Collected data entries
§ §

(** * Implied-volatility aggregation pipeline: ingestion and cube building

    A shallow embedding of [2_zips_to_zarrs_combined.py] (module
    [ZipsToZarr]) and [3_produce_iv_dataset_full.py] (module [ProduceIV]).

    Python floats and NumPy [float64] are IEEE 754 binary64 numbers, so they
    are modelled by Rocq's primitive floats: arithmetic, comparisons and NaN
    behave bit for bit as in the source.  Data frames are lists of records,
    one record per row, in frame order. *)

From Stdlib Require Import ZArith List String Ascii Bool Lia Floats.
From Stdlib Require Import Permutation Sorted.
From Stdlib Require Uint63.
Import ListNotations.

Set Warnings "-inexact-float".
Set Implicit Arguments.

Open Scope string_scope.
Open Scope list_scope.
Open Scope float_scope.

(** ** Numbers *)

(** A Python [int] used in float arithmetic ([days - tgt], [T1d / 365.0]). *)
Definition float_of_int (z : Z) : float := of_uint63 (Uint63.of_Z z).

(** A calendar day, counted in days from a fixed origin. *)
Definition date := Z.

(** pandas' notion of "same value" when it looks for duplicates: equal
    numbers, or two missing values. *)
Definition same_float (a b : float) : bool :=
  (a =? b) || (is_nan a && is_nan b).

Definition same_option {A : Type} (eqb : A -> A -> bool) (a b : option A) : bool :=
  match a, b with
  | Some x, Some y => eqb x y
  | None, None => true
  | _, _ => false
  end.

(** ** Frames *)

(** [DataFrame.drop_duplicates] (keep = 'first'): a row is dropped when an
    earlier kept row is the same under [same]. *)
Section DropDuplicates.
Context {A : Type} (same : A -> A -> bool).

Fixpoint drop_duplicates_from (seen l : list A) : list A :=
  match l with
  | [] => []
  | x :: t =>
      if existsb (same x) seen then drop_duplicates_from seen t
      else x :: drop_duplicates_from (x :: seen) t
  end.

Definition drop_duplicates (l : list A) : list A := drop_duplicates_from [] l.
End DropDuplicates.

(** One row of a surface snapshot: [KEEP_COLUMNS] after [infer_column_types]
    and [COLUMN_MAPPING].  [teo] is [None] for NaT (a date that did not
    parse); a numeric column that did not parse is NaN. *)
Record SurfaceRecord : Type := mkSurface {
  ticker : string;
  teo : option date;
  rate : float;
  years : float;
  atmVol : float;
  atmCen : float;
  atmVega : float;
  slope : float;
  cCnt : float;
  pCnt : float;
  vwidth : float
}.

(** A row of the persisted surface store.  [to_dataframe().reset_index()]
    gives the stored frame an [index] column; the rows of a new batch have
    none, so after [pd.concat] theirs is missing ([None]). *)
Record StoreRow : Type := mkStoreRow {
  index : option Z;
  data : SurfaceRecord
}.

Definition same_record (a b : SurfaceRecord) : bool :=
  String.eqb (ticker a) (ticker b)
  && same_option Z.eqb (teo a) (teo b)
  && same_float (rate a) (rate b)
  && same_float (years a) (years b)
  && same_float (atmVol a) (atmVol b)
  && same_float (atmCen a) (atmCen b)
  && same_float (atmVega a) (atmVega b)
  && same_float (slope a) (slope b)
  && same_float (cCnt a) (cCnt b)
  && same_float (pCnt a) (pCnt b)
  && same_float (vwidth a) (vwidth b).

(** [drop_duplicates()] without a subset compares every column. *)
Definition same_row (a b : StoreRow) : bool :=
  same_option Z.eqb (index a) (index b) && same_record (data a) (data b).

(** ** [2_zips_to_zarrs_combined.py] *)
Module ZipsToZarr.

(** What [extract_date_from_filename] does on the name of an archive: it
    returns None (the name holds no YYYY-MM-DD), it returns the date, or
    [pd.to_datetime] raises (the digits are no date that it accepts, as
    in 2024-02-30). *)
Inductive NameDate : Type :=
  | No_date
  | Date_in_name (d : date)
  | Raises_on_name.

(** A ZIP archive of the input directory, seen through the two functions
    that read it: [extract_date_from_filename] on its name and
    [process_zip_file] on its content ([None] when it returns None: no
    text file, fewer than two lines, no data line, or an exception). *)
Record ZipFile : Type := mkZip {
  name_date : NameDate;
  frame : option (list SurfaceRecord)
}.

(** The date that [extract_date_from_filename] returns, if it returns
    one. *)
Definition file_date (zip_file : ZipFile) : option date :=
  match name_date zip_file with
  | Date_in_name d => Some d
  | No_date | Raises_on_name => None
  end.

Definition name_raises (zip_file : ZipFile) : bool :=
  match name_date zip_file with
  | Raises_on_name => true
  | No_date | Date_in_name _ => false
  end.

(** The persisted store: [None] while the path does not exist. *)
Definition Store := option (list StoreRow).

Definition dates_of (rows : list StoreRow) : list date :=
  flat_map (fun r => match teo (data r) with Some d => [d] | None => [] end) rows.

(** [read_ok = false] is the [except] branch: any exception while the
    store is read is logged and the empty set returned.  The call
    [dates.date()] is one, on every store with a [teo] or a [tradingDate]
    variable: [date] of a pandas DatetimeIndex is an array, not a method.
    So [read_ok = false] is what the function does as it is written;
    [read_ok = true] is what it would do if the call returned. *)
Definition get_existing_zarr_dates (read_ok : bool) (store : Store) : list date :=
  match store with
  | None => []
  | Some rows => if read_ok then dates_of rows else []
  end.

Definition is_new (existing_zarr_dates : list date) (zip_file : ZipFile) : bool :=
  match file_date zip_file with
  | Some d => negb (existsb (Z.eqb d) existing_zarr_dates)
  | None => false
  end.

(** The directory listing [zip_files] is taken in sorted order, so that
    [sorted(new_files)] is the filtered list itself. *)
Definition get_new_zip_files
    (existing_zarr_dates : list date) (zip_files : list ZipFile) : list ZipFile :=
  filter (is_new existing_zarr_dates) zip_files.

Definition new_rows (dataframes : list (list SurfaceRecord)) : list StoreRow :=
  map (mkStoreRow None) (List.concat dataframes).

(** [combined_df.to_xarray()] of a frame built with [ignore_index=True]:
    the dimension [index] is 0, 1, 2, ... *)
Fixpoint range_index (i : Z) (l : list SurfaceRecord) : list StoreRow :=
  match l with
  | [] => []
  | r :: t => mkStoreRow (Some i) r :: range_index (i + 1)%Z t
  end.

Definition save_flat_dataset_to_zarr (dataframes : list (list SurfaceRecord)) : Store :=
  match dataframes with
  | [] => None
  | _ => Some (range_index 0%Z (List.concat dataframes))
  end.

Definition append_to_existing_zarr_fixed
    (new_dataframes : list (list SurfaceRecord)) (existing : list StoreRow) : Store :=
  match new_dataframes with
  | [] => Some existing
  | _ => Some (drop_duplicates same_row (existing ++ new_rows new_dataframes))
  end.

Definition parsed (zip_files : list ZipFile) : list (list SurfaceRecord) :=
  flat_map (fun z => match frame z with Some df => [df] | None => [] end) zip_files.

(** One run of [main] over the archives of the input directory; the result
    is the store after the run.  [get_new_zip_files] goes through every
    name before anything is read or written, so when a name raises the
    exception ends the run with the store as it was. *)
Definition main (read_ok : bool) (store : Store) (zip_files : list ZipFile) : Store :=
  let existing_dates := get_existing_zarr_dates read_ok store in
  if existsb name_raises zip_files then store
  else
    let new_zip_files := get_new_zip_files existing_dates zip_files in
    match new_zip_files with
    | [] => store
    | _ =>
        let all_dataframes := parsed new_zip_files in
        match store with
        | Some existing => append_to_existing_zarr_fixed all_dataframes existing
        | None => save_flat_dataset_to_zarr all_dataframes
        end
    end.

End ZipsToZarr.

(** ** [fs_industry_to_gics_sector_map.py] *)

Definition gic_code_to_gic_name : list (Z * string) :=
  [ (10, "Energy"); (15, "Materials"); (20, "Industrials");
    (25, "Consumer_Discretionary"); (30, "Consumer_Staples");
    (35, "Health_Care"); (40, "Financials");
    (45, "Information_Technology"); (50, "Communication_Services");
    (55, "Utilities"); (60, "Real_Estate"); (90, "Not_Classified") ]%Z.

(** The FactSet industry table; [None] is an entry whose value is [np.nan]. *)
Definition fs_industry_to_gic_code : list (Z * option Z) :=
  [
    (1105, Some 15); (1115, Some 15); (1120, Some 15); (1125, Some 15); (1130, Some 15);
    (1135, Some 15); (1205, Some 15); (1210, Some 20); (1220, Some 20); (1225, Some 25);
    (1230, Some 20); (1235, Some 20); (1245, Some 20); (1250, Some 20); (1255, Some 20);
    (1305, Some 45); (1310, Some 45); (1315, Some 45); (1320, Some 45); (1330, Some 20);
    (1340, Some 45); (1345, Some 45); (1352, Some 45); (1355, Some 45); (1405, Some 25);
    (1410, Some 25); (1415, Some 25); (1420, Some 25); (1425, Some 25); (1430, Some 20);
    (1435, Some 25); (1445, Some 25); (2105, Some 10); (2110, Some 10); (2120, Some 10);
    (2125, Some 10); (2205, Some 15); (2210, Some 15); (2215, Some 15); (2220, Some 25);
    (2225, Some 30); (2230, Some 15); (2235, Some 15); (2240, Some 15); (2305, Some 35);
    (2310, Some 35); (2315, Some 35); (2320, Some 35); (2325, Some 35); (2405, Some 30);
    (2410, Some 30); (2415, Some 30); (2420, Some 30); (2425, Some 30); (2430, Some 30);
    (2435, Some 30); (2440, Some 25); (2450, Some 25); (3105, Some 10); (3110, Some 10);
    (3115, Some 20); (3120, Some 20); (3130, Some 10); (3205, Some 20); (3210, Some 25);
    (3215, Some 20); (3220, Some 40); (3235, Some 20); (3255, Some 25); (3260, Some 30);
    (3265, Some 45); (3270, Some 35); (3305, Some 45); (3308, Some 45); (3310, Some 45);
    (3320, Some 45); (3355, Some 35); (3360, Some 35); (3365, Some 35); (3370, Some 35);
    (3405, Some 25); (3410, Some 25); (3415, Some 25); (3420, Some 25); (3425, Some 25);
    (3430, Some 25); (3435, Some 25); (3440, Some 25); (3445, Some 25); (3450, Some 25);
    (3505, Some 30); (3510, Some 30); (3515, Some 25); (3520, Some 25); (3525, Some 25);
    (3530, Some 25); (3535, Some 25); (3540, Some 25); (3545, Some 25); (3550, Some 25);
    (4605, Some 20); (4610, Some 20); (4615, Some 20); (4620, Some 20); (4625, Some 20);
    (4630, Some 20); (4705, Some 55); (4735, Some 55); (4755, Some 55); (4760, Some 55);
    (4805, Some 40); (4810, Some 40); (4825, Some 40); (4830, Some 40); (4840, Some 40);
    (4845, Some 40); (4850, Some 40); (4855, Some 40); (4860, Some 40); (4865, Some 40);
    (4875, Some 40); (4880, Some 40); (4885, Some 60); (4890, Some 60); (4905, Some 50);
    (4910, Some 50); (4915, Some 50); (6005, Some 90); (6010, Some 90); (7005, None);
    (7010, None); (7015, None); (7020, None); (7025, None); (7028, None);
    (7030, None); (7035, None); (9999, None)
  ]%Z.

(** [dict] lookup, as [Series.map(dict)] does it: a missing key gives NaN. *)
Fixpoint lookup {V : Type} (table : list (Z * V)) (k : Z) : option V :=
  match table with
  | [] => None
  | (k', v) :: t => if Z.eqb k k' then Some v else lookup t k
  end.

(** ** [3_produce_iv_dataset_full.py] *)

Inductive ValueType : Type := VolType | CenType.

(** A column of the pivoted frame: a target bucket, or [fwd_T1_T2]. *)
Inductive ExpiryLabel : Type :=
  | Direct (target : Z)
  | Forward (T1d T2d : Z).

Definition value_type_name (v : ValueType) : string :=
  match v with VolType => "atmVol" | CenType => "atmCen" end.

Definition same_value_type (a b : ValueType) : bool :=
  match a, b with
  | VolType, VolType | CenType, CenType => true
  | _, _ => false
  end.

Definition same_label (a b : ExpiryLabel) : bool :=
  match a, b with
  | Direct x, Direct y => Z.eqb x y
  | Forward x1 x2, Forward y1 y2 => Z.eqb x1 y1 && Z.eqb x2 y2
  | _, _ => false
  end.

(** The style factors of the style store (the columns melted into [style]). *)
Inductive Style : Type :=
  Aggressive_Growth | Growth | Value | Deep_Value | GARP | Yield.

Definition style_name (s : Style) : string :=
  match s with
  | Aggressive_Growth => "Aggressive_Growth"
  | Growth => "Growth"
  | Value => "Value"
  | Deep_Value => "Deep_Value"
  | GARP => "GARP"
  | Yield => "Yield"
  end.

(** The arithmetic the cube builder needs.  The program runs it on floats
    ([float_arith]); what the statements say of the structure of the cube
    (its groups and keys) holds for any carrier. *)
Class Arith (N : Type) : Type := {
  nadd : N -> N -> N;
  nmul : N -> N -> N;
  ndiv : N -> N -> N;
  nzero : N;
  nisnan : N -> bool
}.

#[export] Instance float_arith : Arith float := {|
  nadd := PrimFloat.add;
  nmul := PrimFloat.mul;
  ndiv := PrimFloat.div;
  nzero := 0;
  nisnan := is_nan
|}.

(** A row of the enriched frame [df], as [ddf] takes it (plus the ticker). *)
Record Enriched (N : Type) : Type := mkEnriched {
  e_teo : date;
  e_ticker : string;
  gics_sector : string;
  size_category : string;
  style : option string;
  expiry_label : ExpiryLabel;
  value_type : ValueType;
  value : N;
  market_cap : N
}.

§ §

WHAT THE EXERCISE ASKS - Copy out the lines above word for word, stopping after the line containing "pCnt : float;".

REPLY -
(** * Implied-volatility aggregation pipeline: ingestion and cube building

    A shallow embedding of [2_zips_to_zarrs_combined.py] (module
    [ZipsToZarr]) and [3_produce_iv_dataset_full.py] (module [ProduceIV]).

    Python floats and NumPy [float64] are IEEE 754 binary64 numbers, so they
    are modelled by Rocq's primitive floats: arithmetic, comparisons and NaN
    behave bit for bit as in the source.  Data frames are lists of records,
    one record per row, in frame order. *)

From Stdlib Require Import ZArith List String Ascii Bool Lia Floats.
From Stdlib Require Import Permutation Sorted.
From Stdlib Require Uint63.
Import ListNotations.

Set Warnings "-inexact-float".
Set Implicit Arguments.

Open Scope string_scope.
Open Scope list_scope.
Open Scope float_scope.

(** ** Numbers *)

(** A Python [int] used in float arithmetic ([days - tgt], [T1d / 365.0]). *)
Definition float_of_int (z : Z) : float := of_uint63 (Uint63.of_Z z).

(** A calendar day, counted in days from a fixed origin. *)
Definition date := Z.

(** pandas' notion of "same value" when it looks for duplicates: equal
    numbers, or two missing values. *)
Definition same_float (a b : float) : bool :=
  (a =? b) || (is_nan a && is_nan b).

Definition same_option {A : Type} (eqb : A -> A -> bool) (a b : option A) : bool :=
  match a, b with
  | Some x, Some y => eqb x y
  | None, None => true
  | _, _ => false
  end.

(** ** Frames *)

(** [DataFrame.drop_duplicates] (keep = 'first'): a row is dropped when an
    earlier kept row is the same under [same]. *)
Section DropDuplicates.
Context {A : Type} (same : A -> A -> bool).

Fixpoint drop_duplicates_from (seen l : list A) : list A :=
  match l with
  | [] => []
  | x :: t =>
      if existsb (same x) seen then drop_duplicates_from seen t
      else x :: drop_duplicates_from (x :: seen) t
  end.

Definition drop_duplicates (l : list A) : list A := drop_duplicates_from [] l.
End DropDuplicates.

(** One row of a surface snapshot: [KEEP_COLUMNS] after [infer_column_types]
    and [COLUMN_MAPPING].  [teo] is [None] for NaT (a date that did not
    parse); a numeric column that did not parse is NaN. *)
Record SurfaceRecord : Type := mkSurface {
  ticker : string;
  teo : option date;
  rate : float;
  years : float;
  atmVol : float;
  atmCen : float;
  atmVega : float;
  slope : float;
  cCnt : float;
  pCnt : float;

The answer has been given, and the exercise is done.